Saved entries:
(** * py1090: the BaseStation line codec of [py1090/message.py]

    A shallow embedding of [Message.parse_string], [Message.to_string] and
    the scalar helpers they call, followed by the properties of the codec.

    Conventions of the embedding.
    - A Python [str] is a [string]; the code points are restricted to ASCII,
      where [str.upper], [str.lower] and [str.strip] act on letters and
      white space only.
    - A Python [int] is a [Z]; a Python [float] is an IEEE-754 binary64 value,
      a [spec_float] with [prec = 53] and [emax = 1024]. [str()] and [int()]
      are modelled on every integer, without the limit of 4300 decimal digits
      beyond which CPython raises [ValueError]: a statement about the text
      that is written for an integer of a message carries the bound
      [int_within_limit].
    - An attribute that holds [None] is [None]; every attribute of [Message]
      is an [option].
    - [parse_string] mutates [self] and may raise in the middle of the
      mutation: it is a computation in a state-and-exception monad whose
      state is the [Message]. *)

From Stdlib Require Import ZArith List String Ascii Bool Lia.
From Stdlib Require Import Floats.SpecFloat.
From Stdlib Require Import Numbers.DecimalString Numbers.DecimalZ Numbers.DecimalN Numbers.DecimalPos.
Import ListNotations.

Local Open Scope string_scope.
Local Open Scope Z_scope.

(** ** Exceptions

    The exceptions that the codec can meet, and the outcome of a call that
    may raise one of them. *)

Inductive exn : Type := IndexError | ValueError | OverflowError.

Inductive result (A : Type) : Type :=
| Ok (a : A)
| Raise (e : exn).

Arguments Ok {A} a.
Arguments Raise {A} e.

(** A conversion whose only failure is [ValueError]. *)
Definition or_value_error {A : Type} (o : option A) : result A :=
  match o with Some a => Ok a | None => Raise ValueError end.

(** ** Python strings *)

Module PyStr.

(** [bool(s)] for a [str]: true unless the string is empty. *)
Definition truthy (s : string) : bool :=
  match s with EmptyString => false | String _ _ => true end.

(** [len(s)]. *)
Definition len (s : string) : Z := Z.of_nat (String.length s).

(** [c.isspace()] on ASCII: TAB, LF, VT, FF, CR, FS, GS, RS, US and SPACE. *)
Definition isspace (c : ascii) : bool :=
  let n := N_of_ascii c in
  ((9 <=? n) && (n <=? 13) || (28 <=? n) && (n <=? 32))%N.

Definition isdigit (c : ascii) : bool :=
  let n := N_of_ascii c in ((48 <=? n) && (n <=? 57))%N.

Definition digit_value (c : ascii) : Z := Z.of_N (N_of_ascii c) - 48.

Definition upper_char (c : ascii) : ascii :=
  let n := N_of_ascii c in
  if ((97 <=? n) && (n <=? 122))%N then ascii_of_N (n - 32) else c.

Definition lower_char (c : ascii) : ascii :=
  let n := N_of_ascii c in
  if ((65 <=? n) && (n <=? 90))%N then ascii_of_N (n + 32) else c.

Fixpoint map_chars (f : ascii -> ascii) (s : string) : string :=
  match s with
  | EmptyString => EmptyString
  | String c s' => String (f c) (map_chars f s')
  end.

(** [s.upper()] and [s.lower()]. *)
Definition upper (s : string) : string := map_chars upper_char s.
Definition lower (s : string) : string := map_chars lower_char s.

(** [s.lstrip()], [s.rstrip()] and [s.strip()]; [white] tells the
    characters that are removed. *)
Fixpoint lstrip_with (white : ascii -> bool) (s : string) : string :=
  match s with
  | EmptyString => EmptyString
  | String c s' => if white c then lstrip_with white s' else s
  end.

Fixpoint rstrip_with (white : ascii -> bool) (s : string) : string :=
  match s with
  | EmptyString => EmptyString
  | String c s' =>
      match rstrip_with white s' with
      | EmptyString => if white c then EmptyString else String c EmptyString
      | r => String c r
      end
  end.

Definition strip_with (white : ascii -> bool) (s : string) : string :=
  rstrip_with white (lstrip_with white s).

(** [s.strip()] with no argument removes the characters of [isspace]. *)
Definition strip (s : string) : string := strip_with isspace s.

(** [s.split(sep)] for a separator of one character: the list is never
    empty, and [n] separators give [n + 1] pieces. *)
Fixpoint split (sep : ascii) (s : string) : list string :=
  match s with
  | EmptyString => [EmptyString]
  | String c s' =>
      if Ascii.eqb c sep then EmptyString :: split sep s'
      else match split sep s' with
           | [] => [String c EmptyString]
           | p :: ps => String c p :: ps
           end
  end.

(** [sep.join(items)]. *)
Definition join (sep : string) (items : list string) : string :=
  String.concat sep items.

(** [s.rpartition(sep)] for a separator of one character: the text before
    the last separator, the separator, and the text after it; when there is
    no separator, two empty strings and [s]. *)
Fixpoint rpartition (sep : ascii) (s : string) : string * string * string :=
  match s with
  | EmptyString => (EmptyString, EmptyString, EmptyString)
  | String c s' =>
      let '(before, mid, after) := rpartition sep s' in
      if truthy mid then (String c before, mid, after)
      else if Ascii.eqb c sep then (EmptyString, String sep EmptyString, after)
      else (EmptyString, EmptyString, String c after)
  end.

End PyStr.

(** ** Python numbers: [int], [float] and their conversions *)

Module PyNum.
Import PyStr.

(** The white space that [int()] and [float()] skip at both ends of their
    argument: TAB, LF, VT, FF, CR and SPACE. *)
Definition c_isspace (c : ascii) : bool :=
  let n := N_of_ascii c in ((9 <=? n) && (n <=? 13) || (n =? 32))%N.

(** An optional sign in front of a number. *)
Definition split_sign (s : string) : bool * string :=
  match s with
  | String "-"%char r => (true, r)
  | String "+"%char r => (false, r)
  | _ => (false, s)
  end.

(** The longest prefix of the form [digit (["_"] digit)*], returned without
    its underscores, and the text after it. *)
Fixpoint scan_digits (after_digit : bool) (s : string) : string * string :=
  match s with
  | EmptyString => (EmptyString, EmptyString)
  | String c s' =>
      if isdigit c then
        let (ds, rest) := scan_digits true s' in (String c ds, rest)
      else if after_digit && Ascii.eqb c "_" then
        match s' with
        | String d _ => if isdigit d then scan_digits false s' else (EmptyString, s)
        | EmptyString => (EmptyString, s)
        end
      else (EmptyString, s)
  end.

Fixpoint digits_acc (acc : Z) (ds : string) : Z :=
  match ds with
  | EmptyString => acc
  | String c ds' => digits_acc (10 * acc + digit_value c) ds'
  end.

(** The number that a string of decimal digits denotes. *)
Definition digits_value (ds : string) : Z := digits_acc 0 ds.

(** The integer that the text of [int(s)] denotes, if it denotes one. *)
Definition int_literal (s : string) : option Z :=
  let (neg, body) := split_sign (strip_with c_isspace s) in
  let (ds, rest) := scan_digits false body in
  if truthy ds && negb (truthy rest)
  then Some (if neg then - digits_value ds else digits_value ds)
  else None.

(** [int(s)] for a [str]. *)
Definition int (s : string) : result Z := or_value_error (int_literal s).

(** [str(n)] for an [int]. *)
Definition str_int (n : Z) : string := NilZero.string_of_int (Z.to_int n).

(** [s.zfill(width)] on a string of digits: the padding of ['{:03d}']. *)
Definition zfill (width : nat) (s : string) : string :=
  String.concat "" (repeat "0" (width - String.length s)) ++ s.

(** *** binary64 *)

Definition float := spec_float.
Definition prec : Z := 53.
Definition emax : Z := 1024.

(** The float nearest to [n * 10 ^ e10], ties to even, for [n >= 0] written
    with [ndigits] digits: what [float()] returns for a decimal literal. A
    literal of [309] or more integer digits overflows to infinity and one
    below [10 ^ -324] rounds to zero. *)
Definition float_of_decimal (neg : bool) (n ndigits e10 : Z) : float :=
  match n with
  | Zpos p =>
      if 309 <=? e10 then S754_infinity neg
      else if ndigits + e10 <=? -324 then S754_zero neg
      else if 0 <=? e10 then
        binary_normalize prec emax (if neg then - (n * 10 ^ e10) else n * 10 ^ e10) 0 neg
      else
        let '(q, e, l) := SFdiv_core_binary prec emax n 0 (10 ^ (- e10)) 0 in
        binary_round_aux prec emax neg q e l
  | _ => S754_zero neg
  end.

(** The exponent part of a float literal: nothing, or [e] or [E], an
    optional sign and digits up to the end. *)
Definition scan_exponent (s : string) : option Z :=
  match s with
  | EmptyString => Some 0
  | String c r =>
      if Ascii.eqb (lower_char c) "e" then
        let (neg, body) := split_sign r in
        let (ds, rest) := scan_digits false body in
        if truthy ds && negb (truthy rest)
        then Some (if neg then - digits_value ds else digits_value ds)
        else None
      else None
  end.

Prompt:
How many of the lines above include "characters"? Only the number should be given.

Answer to this task:
2